Detailed Report


The idea of using algorithms and creativity together is always highly debated. On one hand, creativity is normally seen as an inherently human trait, one that comes from “within” the human mind and soul. On the other hand, certain genres are known to approach music very systematically, almost formula-like in their strategy to make a hit. Two prime examples of this are Pop and Country, where it's theorized that major labels sit down and formulate songs from chords to lyrics, in order to guarantee a money maker. With these two camps of thought, we have a tale of two questions; first, is it true that the most popular songs of a given genre follow some sort of pattern, and second, are these patterns significant enough to build a model to predict the success of new songs, and whether these models have some consistencies access genres.

Investigation


We first approached this problem by loading our data into a pandas dataframe, and doing a few plots to see where how our data was distributed across features. Upon doing this, we can narrow down our set of attributes to ones that seem to give us a good picture of where each example lies. The columns we decided to use were: 'artist.hotttnesss', 'bars_start', 'beats_start', 'duration', 'familiarity', 'key', 'loudness', 'mode','song.hotttnesss', 'tatums_start', 'tempo', 'time_signature', 'year'. This, along with dropping any data that was equal to NaN gave us a dataset that had 13 columns and ~8,000 rows.

For this project, we used the scikit python library to handle our classifier training. We first started with a DecisionTreeRegressor, because our output label was a continuous variable. After splitting our data into training and testing sets, we were able to calculate a (pretty terrible) score for our classifier and found a mean absolute error of 0.18 after our first attempt.
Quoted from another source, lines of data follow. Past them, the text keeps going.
(** The context of a replicaset command on one instance of an application
    has that instance twice: the second FillCtx, which is to replace the
    instance by the instances of the application, appends them to it. *)
Theorem refill_repeats cliOpts cmd forced c arg required (w : W) ctx w' app inst :
  fill_ctx cliOpts cmd forced c arg required w = (Ok ctx, w') ->
  split2 arg InstanceDelimiter = Some (app, inst) ->
  rc_IsApplication ctx = true -> rc_IsInstanceConnect ctx = true ->
  exists i w1 all w2,
    fill cliOpts cmd [arg] w = (Ok [i], w1) /\ run_InstName i = inst /\
    fill cliOpts cmd [app] w1 = (Ok all, w2) /\ rc_InstName ctx = inst /\ rc_RunningCtx ctx = i :: all /\
    (i ∈ all -> 2 <= length (List.filter (fun j => bool_decide (run_InstName j = inst)) (rc_RunningCtx ctx))).
Proof.
  intros Hf Hs Happ Hconn. unfold replicasetFillCtx in Hf. apply io_bind_Ok in Hf as (o & w0 & Ho & Hf).
  apply look_Ok in Ho as [_ ->]. apply io_bind_Ok in Hf as (filled & w1 & Hfill & Hf).
  unfold attempt in Hfill. rewrite refill_first in Hfill.
  destruct (fill cliOpts cmd [arg] w) as [r w1'] eqn:Efill. injection Hfill as <- <-.
  apply io_bind_Ok in Hf as ([isApp [[instName instances] connOpts]] & w2 & Ht & Hf).
  assert (isApp = true) as ->.
  { destruct connOpts; [apply io_bind_Ok in Hf as (? & ? & _ & Hf)|]; cbv [ret] in Hf; by injection Hf as <- _. }
  destruct r as [l|e]; [|destruct required; [done|];
    apply io_bind_Ok in Ht as (? & ? & _ & Ht); cbv [ret] in Ht; by injection Ht].
  apply io_bind_Ok in Ht as ([[n l'] co] & w3 & Ha & Ht). cbv [ret] in Ht. injection Ht as -> -> -> ->.
  destruct l as [|i [|i2 l]]; cbn [fill_application] in Ha.
  - cbv [ret] in Ha. injection Ha as <- <- <- _. cbv [ret] in Hf. by injection Hf as <- _.
  - destruct (has_credentials c); [done|]. rewrite Hs in Ha. destruct (decide (inst <> run_InstName i)) as [|Hi]; [done|].
    apply io_bind_Ok in Ha as (l & w4 & Hr & Ha). cbv [ret] in Ha. injection Ha as <- <- <- <-.
    unfold refill in Hr. apply io_bind_Ok in Hr as (all & w5 & Hall & Hr). cbv [ret] in Hr. injection Hr as <- <-.
    apply io_bind_Ok in Hf as (conn & w6 & _ & Hf). cbv [ret] in Hf. injection Hf as <- _.
    apply dec_stable in Hi. exists i, w1', all, w5. split_and!; [done..|]. cbn [rc_RunningCtx Datatypes.app List.filter].
    rewrite bool_decide_true by done. intros Hin. cbn [length]. apply le_n_S.
    apply list_elem_of_In in Hin. assert (In i (List.filter (fun j => bool_decide (run_InstName j = inst)) all)) as Hin'.
    { apply filter_In. split; [done|]. by rewrite bool_decide_true. }
    destruct (List.filter _ all); [done|]. cbn. lia.
  - cbv [ret] in Ha. injection Ha as <- <- <- _. cbv [ret] in Hf. by injection Hf as <- _.
Qed.

(** Credentials given with flags are those of the connection: a URI that
    has credentials too is refused, a control socket takes none, and the
    environment only fills in what the flags leave out; the options of SSL are
    those of the flags. *)
Theorem flags_not_overridden cliOpts ctx c arg args (w : W) opts rest c' w' :
  resolve cliOpts ctx c (arg :: args) w = (Ok (opts, rest, c'), w') ->
  rest = args /\ Ssl opts = cc_Ssl c /\
  (cc_Username c <> "" -> Username opts = cc_Username c) /\
  (cc_Password c <> "" -> Password opts = cc_Password c) /\
  (is_ok (fill cliOpts ctx (arg :: args) w).1 = false -> IsCredentialsURI arg = true -> has_credentials c = false /\
     exists newURI, ParseCredentialsURI arg = (newURI, Username opts, Password opts) /\
       (newURI <> "" -> cc_ConnectTarget c' = newURI)).
Proof.
  intros Hr. unfold resolveConnectOpts in Hr. apply io_bind_Ok in Hr as (filled & w1 & Hfill & Hr).
  unfold attempt in Hfill. destruct (fill cliOpts ctx (arg :: args) w) as [[l|e] w2] eqn:Ef; injection Hfill as <- <-.
  - apply io_bind_Ok in Hr as (o & w3 & Ho & Hr). apply look_Ok in Ho as [Ho ->]. cbv [ret] in Hr.
    injection Hr as <- <- _ _. unfold resolve_instance in Ho.
    destruct l as [|i [|i2 l]]; [by destruct (has_credentials c && _)| |done].
    destruct (has_credentials c && _); [done|]. injection Ho as <-. cbn. by split_and!.
  - apply io_bind_Ok in Hr as (u & w3 & Hu & Hr). unfold ask in Hu. injection Hu as Hu <-.
    destruct u as [r|]; [|done]. apply io_bind_Ok in Hr as ([o c1] & w4 & Ho & Hr). apply look_Ok in Ho as [-> ->].
    cbv [ret] in Hr. injection Hr as <- <- <- _. unfold resolve_uri in Hu.
    destruct (IsCredentialsURI arg) eqn:Ec.
    + destruct (has_credentials c) eqn:Hc; [done|]. unfold has_credentials in Hc.
      apply orb_false_iff in Hc as [Hcu Hcp]. apply bool_decide_eq_false in Hcu, Hcp.
      destruct (ParseCredentialsURI arg) as [[newURI user] pass] eqn:Ep.
      destruct (ParseBaseURI UserHomeDir newURI) as [network address]. injection Hu as <- <-.
      cbn. split_and!; try done. intros _ _. split; [done|]. exists newURI. split; [done|].
      unfold with_target. cbn. intros Hne. by rewrite decide_False.
    + destruct (IsBaseURI arg); [|done]. destruct (ParseBaseURI UserHomeDir arg) as [network address].
      injection Hu as <- <-. cbn. split_and!; try done; intros Hne; by rewrite decide_False.
Qed.

(** A script that does not exist is an empty command. *)
Theorem missing_script_empty c (w : W) :
  cc_SrcFile c <> "-" -> is_ok (Stat w (Clean (cc_SrcFile c))) = false ->
  getEvalCmd is_terminal read_stdin c w = (Ok "", w).
Proof.
  intros Hm Hs. unfold getEvalCmd. rewrite decide_False by done. rewrite io_bind_ask.
  by destruct (Stat w (Clean (cc_SrcFile c))).
Qed.
End targets.

(** With a language the arguments of a script are dropped. *)
Theorem language_drops_arguments command c args :
  cc_Language c <> DefaultLanguage ->
  eval_args command c args = eval_args command c [].
Proof. intros Hl. unfold eval_args. by rewrite !decide_True by done. Qed.

(** ** Samples: an application with two instances in a toy system. *)
Definition no_collectors {W} : CollectorFactory W :=
  mkCollectorFactory (fun _ => Err ErrNotExist) (fun _ _ _ _ => Err ErrNotExist) (fun _ _ _ _ => Err ErrNotExist).
Definition two_instances (_ : string) : result (gmap string value) := Ok {["app.m" := VNil; "app.r" := VNil]}.
Definition no_flags : ConnectCtx :=
  mkConnectCtx "" "" "" DefaultLanguage YamlFormat (Connector.mkSslOpts "" "" "" "") false "" false.
Definition user_flag : ConnectCtx := set_credentials "admin" "" no_flags.
Definition toy_ctx (config : string) : CmdCtx :=
  mkCmdCtx (mkCliCtx false "" config "" false "/usr/bin/tarantool" "" 0 false) "/env" "promote" zero_version.
Definition silent : ConnectOpts -> io toy (Evaler toy) := fun _ w => (Ok (fun _ _ w => (Ok [], w)), w).
#[local] Instance toy_yaml : Yaml := two_documents.
#[local] Instance toy_services : Services toy := sample_services (fun _ => None).

Lemma refill_repeats_witness :
  exists ctx w' i all w1 w2,
    replicasetFillCtx (fun _ _ => None) two_instances no_collectors (Err ErrNotExist) silent GetDefaultCliOpts
      (toy_ctx "/env/tt.yaml") (Ok OrchestratorUnknown) no_flags "app:m" true sample_app = (Ok ctx, w') /\
    fill (fun _ _ => None) two_instances no_collectors GetDefaultCliOpts (toy_ctx "/env/tt.yaml") ["app"] w1 = (Ok all, w2) /\
    length all = 2 /\ rc_RunningCtx ctx = i :: all /\
    2 <= length (List.filter (fun j => bool_decide (run_InstName j = "m")) (rc_RunningCtx ctx)).
Proof.
  destruct (replicasetFillCtx (fun _ _ => None) two_instances no_collectors (Err ErrNotExist) silent GetDefaultCliOpts
      (toy_ctx "/env/tt.yaml") (Ok OrchestratorUnknown) no_flags "app:m" true sample_app) as [[ctx|e] w'] eqn:E;
    [|exfalso; vm_compute in E; discriminate E].
  assert (rc_IsApplication ctx = true /\ rc_IsInstanceConnect ctx = true) as [Ha Hc].
  { vm_compute in E. injection E as <- _. split; reflexivity. }
  destruct (refill_repeats (fun _ _ => None) two_instances no_collectors (Err ErrNotExist) silent GetDefaultCliOpts
    (toy_ctx "/env/tt.yaml") (Ok OrchestratorUnknown) no_flags "app:m" true sample_app ctx w' "app" "m" E eq_refl Ha Hc)
    as (i & w1 & all & w2 & H1 & Hi & H2 & Hn & Hl & Htwice).
  exists ctx, w', i, all, w1, w2.
  assert (length all = 2 /\ i ∈ all) as [Hlen Hin].
  { vm_compute in H1. injection H1 as <- <-. vm_compute in H2. injection H2 as <- _.
    split; [reflexivity|]. rewrite !elem_of_cons. auto. }
  split; [exact (eq_refl _)|]. split_and!; auto.
Defined.

Lemma flags_not_overridden_witness :
  exists opts rest c' w',
    resolveConnectOpts (fun _ _ => None) two_instances no_collectors (Err ErrNotExist) GetDefaultCliOpts (toy_ctx "")
      user_flag ["localhost:3301"] sample_app = (Ok (opts, rest, c'), w') /\ Username opts = "admin".
Proof.
  destruct (resolveConnectOpts (fun _ _ => None) two_instances no_collectors (Err ErrNotExist) GetDefaultCliOpts
    (toy_ctx "") user_flag ["localhost:3301"] sample_app) as [[[[opts rest] c']|e] w'] eqn:E;
    [|exfalso; vm_compute in E; discriminate E].
  exists opts, rest, c', w'. split; [reflexivity|].
  apply (flags_not_overridden (fun _ _ => None) two_instances no_collectors (Err ErrNotExist) GetDefaultCliOpts
    (toy_ctx "") user_flag "localhost:3301" [] sample_app opts rest c' w' E). discriminate.
Defined.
Experiments and Improvements


To check how our improvements are doing, we first wrote a script to perform N fold cross-validation for varying model parameters. This function will allow us to tweak our models and report which setting work best for this dataset. When varying the max_depth of our DecisionTreeRegressor, we found the following trend:

For this case, using a decision tree depth of more than 5 leads to overfitting of our data.

While this model is still pretty poor, there are still improvements we can make to improve its accuracy. The next technique that we can try is preprocessing our input data to make better sense of it in our model.

Preprocessing Data


A lot of our initial error came from the fact that our data wasn’t as clean as it could have been. The MSD isn’t complete, and if a field is missing then it’s replaced with either “NaN” or 0.00000. While this make the data somewhat complete, it messes with our classifier and adds noise to the data. To account for this, we only base our model off features we observe, and therefore only train our model with data that has a finite value for it’s “hotness” value. By doing this, we cut the size of our dataset from ~8,000 rows to ~4,000, but we can be sure these ~4,000 have defined values for the attribute we’re trying to predict.

Adding this improvement increased our classifier score by .1, and reduces our MSE to less than 0.02.

Binary Classification


While the Decision Tree regressor worked pretty well, upon further analysis, we realized that you don’t necessarily need to calculate what a songs “hotness” would be, but instead would be more interested in whether a song would be over a certain “hotness” threshold. In this case, we don’t need a regressor, but instead can use a regular decision tree classifier, just as long as we add an additional column to our dataset. This column is named “hot?” and is derived from the boolean expression:

Hot? = (row.hotness > mean_hotness)

Using this formula, we now have a binary output to predict as opposed to using regression to calculate an output number. When doing this, we get a pretty good classifier, with our model being able to predict whether a song is above the mean hotness with an accuracy score of 89%.

Read Jupyter Notebook

Future Work


An obvious improvement that can be made with this analysis is using more data. The original MSD is approximately 280gbs, which is way to much to process on a single machine. Using a cloud computing instance with a tool such as Hadoop can allow you to build a better model based off more data.

Another improvement that can be made is clustering around music genre, to see if certain groupings appear across genres. The things that make a pop song popular might not make a hip hop song popular, so it'd be interesting to see how the feature distributions change across genres.